Antonio Lozano, 83, and Gladys Lozano, 79, were confirmed dead by Mr. Lozano’s nephew, Phil Ferro, the chief meteorologist on WSVN Channel 7 in Miami. Mr. Ferro wrote on Instagram: “They were such beautiful people. May they rest in peace.”
Luis Andres Bermudez, 26, lived with his mother, Ana Ortiz, 46, and stepfather, Frank Kleiman, 55. Mr. Bermudez’s father confirmed his son’s death on social media, writing in Spanish: “My Luiyo. You gave me everything … I will miss you all of my life. We’ll see each other soon. I will never leave you alone.”
Manuel LaFont, 54, was a businessman who worked with Latin American companies. His former wife, Adriana LaFont, described him as “the best dad.” Mr. LaFont’s son, 10, and daughter, 13, were with Ms. LaFont when the building collapsed.
Leon Oliwkowicz, 80, and Cristina Beatriz Elvira, 74, were from Venezuela and had recently moved to Surfside, according to Chabadinfo.com, which said they were active in the Orthodox Jewish community in greater Chicago, where one of their daughters lives.

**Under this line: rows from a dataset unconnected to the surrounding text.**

(** * Trading foundation: the backtest engine of [trading_foundation.py]

    A shallow embedding of the simulation core of
    [resources/skills/trading-foundation/scripts/trading_foundation.py]:
    the pair-spread builder, the indicator engine, the probability
    overlay, the per-bar strategy/risk loop of [run_backtest], the Sharpe
    aggregation, and the risk-block bookkeeping of [run_execute].

    Python [float] is IEEE-754 binary64, and so is Rocq's primitive
    [float]: every float of the script is a [float] here, with Python's
    comparison and [max]/[min] conventions written out in [Py].  Python
    [int] is [Z], [str] is [string], [None] is [option], a raised exception
    is the [None] of an [option] result. *)

From Stdlib Require Import ZArith Lia Bool Ascii String Floats.
From stdpp Require Import base option list sorting strings gmap fin_maps.

Set Warnings "-inexact-float".
Local Open Scope string_scope.
Local Open Scope list_scope.
Local Open Scope Z_scope.

(** ** Python's float conventions *)

Module Py.

(** [a > b], [a >= b], [a != b] on floats; all but [!=] are false on NaN. *)
Definition gt (a b : float) : bool := PrimFloat.ltb b a.
Definition ge (a b : float) : bool := PrimFloat.leb b a.
Definition lt (a b : float) : bool := PrimFloat.ltb a b.
Definition le (a b : float) : bool := PrimFloat.leb a b.
Definition eq (a b : float) : bool := PrimFloat.eqb a b.
Definition ne (a b : float) : bool := negb (PrimFloat.eqb a b).

(** Truthiness of a float: [if x:] is [x != 0]. *)
Definition truthy (x : float) : bool := ne x 0%float.

(** [max(a, b)] keeps [a] unless [b > a]; [min(a, b)] keeps [a] unless
    [b < a] (CPython's left-to-right scan). *)
Definition max2 (a b : float) : float := if gt b a then b else a.
Definition min2 (a b : float) : float := if lt b a then b else a.

(** [float(b)] for a bool. *)
Definition of_bool (b : bool) : float := if b then 1%float else 0%float.

(** [a / b] on Python floats raises [ZeroDivisionError] when [b == 0]. *)
Definition div (a b : float) : option float :=
  if eq b 0%float then None else Some (a / b)%float.

Definition isnan (x : float) : bool := negb (PrimFloat.eqb x x).
Definition isinf (x : float) : bool :=
  PrimFloat.eqb x infinity || PrimFloat.eqb x neg_infinity.
Definition isfinite (x : float) : bool := negb (isnan x) && negb (isinf x).

(** [int(x)]: truncation toward zero; raises on NaN and on infinities. *)
Definition to_int (x : float) : option Z :=
  match Prim2SF x with
  | S754_zero _ => Some 0
  | S754_finite s m e =>
      let v := match e with
               | Zneg p => Z.shiftr (Zpos m) (Zpos p)
               | _ => Z.shiftl (Zpos m) e
               end in
      Some (if s then - v else v)
  | S754_infinity _ | S754_nan => None
  end.

(** [float(n)] for an int: the nearest binary64. *)
Definition of_int (n : Z) : float :=
  SF2Prim (binary_normalize prec emax n 0 false).

(** Zero, nonzero finite and positive finite floats, read off their
    IEEE-754 decomposition. *)
Definition is_zero (x : float) : Prop := ∃ s, Prim2SF x = S754_zero s.
Definition is_nonzero_finite (x : float) : Prop :=
  ∃ s m e, Prim2SF x = S754_finite s m e.
Definition is_positive_finite (x : float) : Prop :=
  ∃ m e, Prim2SF x = S754_finite false m e.

End Py.

(** ** Configuration normalisation at simulation start ([run_backtest]) *)

(** The two trend windows: [max(2, int(args.momentum_fast))],
    [max(2, int(args.momentum_slow))], then the fast window is pulled under
    the slow one with the same floor of 2. The result is (fast, slow). *)
Definition normalize_momentum (fast_arg slow_arg : Z) : Z * Z :=
  let momentum_fast := Z.max 2 fast_arg in
  let momentum_slow := Z.max 2 slow_arg in
  if momentum_fast >=? momentum_slow
  then (Z.max 2 (momentum_slow - 1), momentum_slow)
  else (momentum_fast, momentum_slow).

(** ** Order validation: the risk blocks of [run_execute] *)

Module Execute.

(** One entry of [risk_blocks]. The optional [message]/[details] are free
    text built from the same arguments and are not kept. *)
Record Block := { name : string; status : string }.

(** The two objects every report shares: the [risk_blocks] list and the
    [risk_summary] dict (string keys, counters). *)
Record RiskLog := {
  risk_blocks : list Block;
  risk_summary : gmap string nat;
}.

Definition initial_log : RiskLog :=
  {| risk_blocks := [];
     risk_summary :=
       <["pass" := 0%nat]> (<["skip" := 0%nat]>
         (<["blocked" := 0%nat]> (<["fail" := 0%nat]> ∅))) |}.

(** [sum(risk_summary.values())]. *)
Definition summary_total (m : gmap string nat) : nat :=
  map_fold (λ _ n acc, n + acc)%nat 0%nat m.

(** What [run_execute] hands back apart from the log. *)
Record Reply := { success : bool; reply_status : string }.

(** A statement of the function body either falls through with a value,
    returns from [run_execute], or raises. *)
Inductive flow (A : Type) : Type :=
| Next (a : A)
| Return (r : Reply)
| Raised.
Arguments Next {A} a.
Arguments Return {A} r.
Arguments Raised {A}.

Definition M (A : Type) : Type := RiskLog → RiskLog * flow A.

Definition ret {A} (a : A) : M A := λ l, (l, Next a).
Definition bind {A B} (m : M A) (k : A → M B) : M B :=
  λ l, match m l with
       | (l', Next a) => k a l'
       | (l', Return r) => (l', Return r)
       | (l', Raised) => (l', Raised)
       end.
Definition return_ {A} (r : Reply) : M A := λ l, (l, Return r).
Definition raise {A} : M A := λ l, (l, Raised).
(** [try: body / except Exception: handler]. *)
Definition try_except {A} (body handler : M A) : M A :=
  λ l, match body l with
       | (l', Raised) => handler l'
       | other => other
       end.

Notation "'let!' x ':=' m 'in' k" := (bind m (λ x, k))
  (at level 10, x name, m at level 100, k at level 200).
Notation "m >>> k" := (bind m (λ _ : unit, k))
  (at level 100, k at level 200, right associativity).

(** [_add_risk_block]: append the block, and count it when its status is a
    key of [risk_summary]. *)
Definition _add_risk_block (name status : string) : M unit :=
  λ l, ({| risk_blocks := risk_blocks l ++ [{| name := name; status := status |}];
           risk_summary :=
             match risk_summary l !! status with
             | Some n => <[status := S n]> (risk_summary l)
             | None => risk_summary l
             end |}, Next tt).

(** *** Arguments and the exchange *)

Record Args := {
  symbol : string;
  side : string;
  order_type : string;
  amount : option float;
  price : option float;
  confirm : bool;
  test : bool;
  api_key : option string;
  api_secret : option string;
  max_order_notional : float;
  max_account_fraction : float;
  skip_balance_check : bool;
}.

(** [not s] for an optional string: [None] and [""] are falsy. *)
Definition falsy_str (s : option string) : bool :=
  match s with None => true | Some s => String.eqb s "" end.

(** [_to_float(value, default)] on an optional float. *)
Definition _to_float (v : option float) (default : float) : float :=
  match v with Some x => x | None => default end.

Marcus Joseph Guara, 52, lived with his wife, Ana, who remains missing, and their two daughters, Lucia Guara, 10, and Emma Guara, 4, who were pronounced dead. He was remembered as a kind and generous man, a godfather to twins and a fan of hard rock music.
Hilda Noriega, 92, was a longtime resident of Champlain Towers South who enjoyed traveling and whose family described her “unconditional love.” Hours before the collapse, she attended a celebration with relatives.
Michael David Altman, 50, came from Costa Rica to the United States as a child, and was an avid racquetball player as a youth. “He was a warm man. He conquered a lot of obstacles in his life, and always came out on top,” his son, Nicholas, told The Miami Herald.
Also killed in the collapse were Anaely Rodriguez, 42, and Andreas Giannitsopoulos, 21.